Желая дать и в этом своем труде по истории древней культуры Средиземно-морского этнического бассейна полную возможность для читателя проверять лично мои выводы и сообщения, я и приложил здесь обе наши тогдашние таблички, дополнив их многими другими и объяснив детально метод разведки, посредством которого каждый умеющий считать может не только проверять вычисления других, но и самостоятельно работать в этой области.

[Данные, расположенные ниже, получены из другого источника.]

(** The deduplication returns exactly when every record, duplicates
    included, has an identifier that can be put in a set. *)
Theorem remove_duplicates_returns_iff (all_results : list dict) :
  (∃ out, remove_duplicates all_results = Ok out) ↔ Forall has_hashable_id all_results.
Proof.
  split; [intros [out H]; by eapply remove_duplicates_loop_ok_ids|].
  unfold remove_duplicates. generalize (∅ : gset value) ([] : list dict).
  induction all_results as [|file rest IH]; intros seen acc Hids; simpl; [by eexists|].
  inversion Hids as [|? ? (i & Hid & Hh) Hrest]; subst. rewrite Hid, Hh.
  destruct (decide (i ∉ seen)); by apply IH.
Qed.

(** ** File names for the separate CSV files *)

Lemma replace_char_length (old new : ascii) (s : string) :
  String.length (replace_char old new s) = String.length s.
Proof. induction s as [|c s IH]; simpl; [done | by rewrite IH]. Qed.

Lemma replace_char_chars (old new : ascii) (s : string) (c : ascii) :
  c ∈ String.list_ascii_of_string (replace_char old new s) →
  (c = new ∧ old ∈ String.list_ascii_of_string s)
  ∨ (c ≠ old ∧ c ∈ String.list_ascii_of_string s).
Proof.
  induction s as [|a s IH]; simpl; [by intros H%elem_of_nil|].
  intros [-> | Hc]%elem_of_cons.
  - case_decide as Ha.
    + subst. left. split; [done | left].
    + right. split; [done | left].
  - destruct (IH Hc) as [[-> Hold] | [Hne Hin]].
    + left. split; [done | by right].
    + right. split; [done | by right].
Qed.

(** The name under which a result is written has the length of the file
    name and holds no space, no slash and no backslash. *)
Theorem safe_name_has_no_separator (file_name : string) :
  String.length (safe_name file_name) = String.length file_name
  ∧ ∀ c, c ∈ String.list_ascii_of_string (safe_name file_name) →
         c ≠ " "%char ∧ c ≠ "/"%char ∧ c ≠ "\"%char.
Proof.
  unfold safe_name. split; [by rewrite !replace_char_length|].
  intros c Hc.
  apply replace_char_chars in Hc as [[-> _] | [Hbs Hc]]; [by split_and!|].
  apply replace_char_chars in Hc as [[-> _] | [Hsl Hc]]; [by split_and!|].
  apply replace_char_chars in Hc as [[-> _] | [Hsp Hc]]; [by split_and!|].
  done.
Qed.

(** ** The reader *)

Section ReaderEffects.
Context {W : Type} (service : drive W).

Lemma raises_only_except_http {A} (body : M (world W) (option A)) :
  raises_only (λ e, e ≠ HttpError) (except_http body).
Proof.
  apply raises_only_try_except. intros e.
  destruct (decide (e = HttpError)); [apply raises_only_ret | by apply raises_only_raise].
Qed.

Lemma read_file_content_raises (file_id : string) :
  raises_only (λ e, e ≠ HttpError) (read_file_content service file_id).
Proof.
  unfold read_file_content. apply raises_only_bind; [apply raises_only_except_http|].
  intros metadata. destruct (negb _); [apply raises_only_ret|].
  apply raises_only_bind; [|intros c; apply raises_only_ret].
  repeat case_decide; [| |apply raises_only_ret]; apply raises_only_except_http.
Qed.

(** An [HttpError] of the store never leaves [read_file_content]: the
    exceptions it can end in are the other ones. *)
Theorem read_file_content_swallows_http_errors (file_id : string) (w : world W) (e : exn) :
  (read_file_content service file_id w).1 = Raise e → e ≠ HttpError.
Proof. apply read_file_content_raises. Qed.

Lemma emits_except_http {A} (P : call → Prop) (body : M (world W) (option A)) :
  emits calls P body → emits calls P (except_http body).
Proof.
  intros Hb. apply emits_try_except; [done|]. intros e.
  destruct (decide (e = HttpError)); [apply emits_ret | apply emits_raise].
Qed.

Lemma emits_read_file_content (file_id : string) :
  emits calls (is_read_of file_id) (read_file_content service file_id).
Proof.
  unfold read_file_content. apply emits_bind.
  - apply emits_except_http, emits_bind; [|intros a; apply emits_ret].
    apply emits_request_get. by left.
  - intros metadata. destruct (negb _); [apply emits_ret|].
    apply emits_bind; [|intros c; apply emits_ret].
    repeat case_decide; [| |apply emits_ret];
      apply emits_except_http, emits_bind;
      try (intros a; apply emits_ret); apply emits_request_export; right; by eexists.
Qed.

Lemma emits_read_item (file_id : string) :
  emits local_calls (is_read_of file_id) (read_item service file_id).
Proof.
  unfold read_item. apply emits_try_except.
  - apply emits_bind; [apply emits_with_local, emits_read_file_content|].
    intros [name content]. apply emits_extend.
  - intros e. apply emits_extend.
Qed.

Lemma fetch_each_lookups (file_ids : list string) (w : world W) :
  lookups (calls (fetch_each service file_ids w).2) = lookups (calls w) ++ file_ids.
Proof.
  revert w. induction file_ids as [|fid rest IH]; intros w; simpl.
  - by rewrite app_nil_r.
  - specialize (IH (read_file_content service fid w).2).
    destruct (fetch_each service rest _) as [items w2]. simpl in *.
    by rewrite IH, read_file_content_lookups, <- app_assoc.
Qed.

(** [read_multiple_files] sends one metadata request per identifier, in
    the order of the list, and every request it sends, metadata or
    export, names an identifier of the list. *)
Theorem read_multiple_files_requests (file_ids : list string) (w : world W) :
  ∃ extra,
    calls (read_multiple_files service file_ids w).2 = calls w ++ extra
    ∧ lookups extra = file_ids
    ∧ Forall (λ c, ∃ fid, fid ∈ file_ids
                         ∧ (c = CGet fid metadata_fields ∨ ∃ mime, c = CExport fid mime))
        extra.
Proof.
  assert (Hemits : emits calls (λ c, ∃ fid, fid ∈ file_ids ∧ is_read_of fid c)
                     (read_multiple_files service file_ids)).
  { apply emits_run_local, emits_for_each. intros fid Hfid.
    eapply emits_weaken; [|apply emits_read_item]. intros c Hc. by exists fid. }
  destruct (Hemits w) as (extra & Hcalls & Hall). exists extra. split_and!; [done | | done].
  assert (Hlook : lookups (calls (read_multiple_files service file_ids w).2)
                  = lookups (calls w) ++ file_ids).
  { unfold read_multiple_files, run_local. rewrite for_each_read_item. simpl.
    apply fetch_each_lookups. }
  rewrite Hcalls, lookups_app in Hlook. by apply app_inv_head in Hlook.
Qed.

Lemma fetch_each_app (xs ys : list string) (w : world W) :
  fetch_each service (xs ++ ys) w
  = ((fetch_each service xs w).1
       ++ (fetch_each service ys (fetch_each service xs w).2).1,
     (fetch_each service ys (fetch_each service xs w).2).2).
Proof.
  revert w. induction xs as [|x xs IH]; intros w; simpl.
  - by destruct (fetch_each service ys w).
  - rewrite IH. destruct (fetch_each service xs _) as [items w1]. simpl.
    by destruct (fetch_each service ys w1).
Qed.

Приложение их здесь обусловлено единственно желанием не давать в моем исследовании читателю ничего исключительно на веру, без возможности личной проверки из сообщаемого мною, и тот, кто не может или не хочет этого сделать сейчас же, пусть просто перелистает их и приступит к чтению дальнейшего текста. Ведь возможность проверки почти равносильна самой проверке, как я уже показывал это читателю на примере Австралии и на примере шаровидности Земли. Кто из вас лично видел этот континент? И однако же мы знаем, что он есть, потому что можем туда съездить. Кто лично наблюдал в подзорную трубу за кораблем, корпус которого скрывается за выпуклой поверхностью моря? Большинство довольствовалось лишь рисунками в курсе космографии. Так и легкая возможность астрономических вычислений для всякого знающего арифметику, по приложенным здесь таблицам, пусть будет равносильна самим вычислениям для тех, кому некогда это сделать сейчас же.


Рис. 4. Ж. Гужон (1510—1570). Диана-Луна. Париж.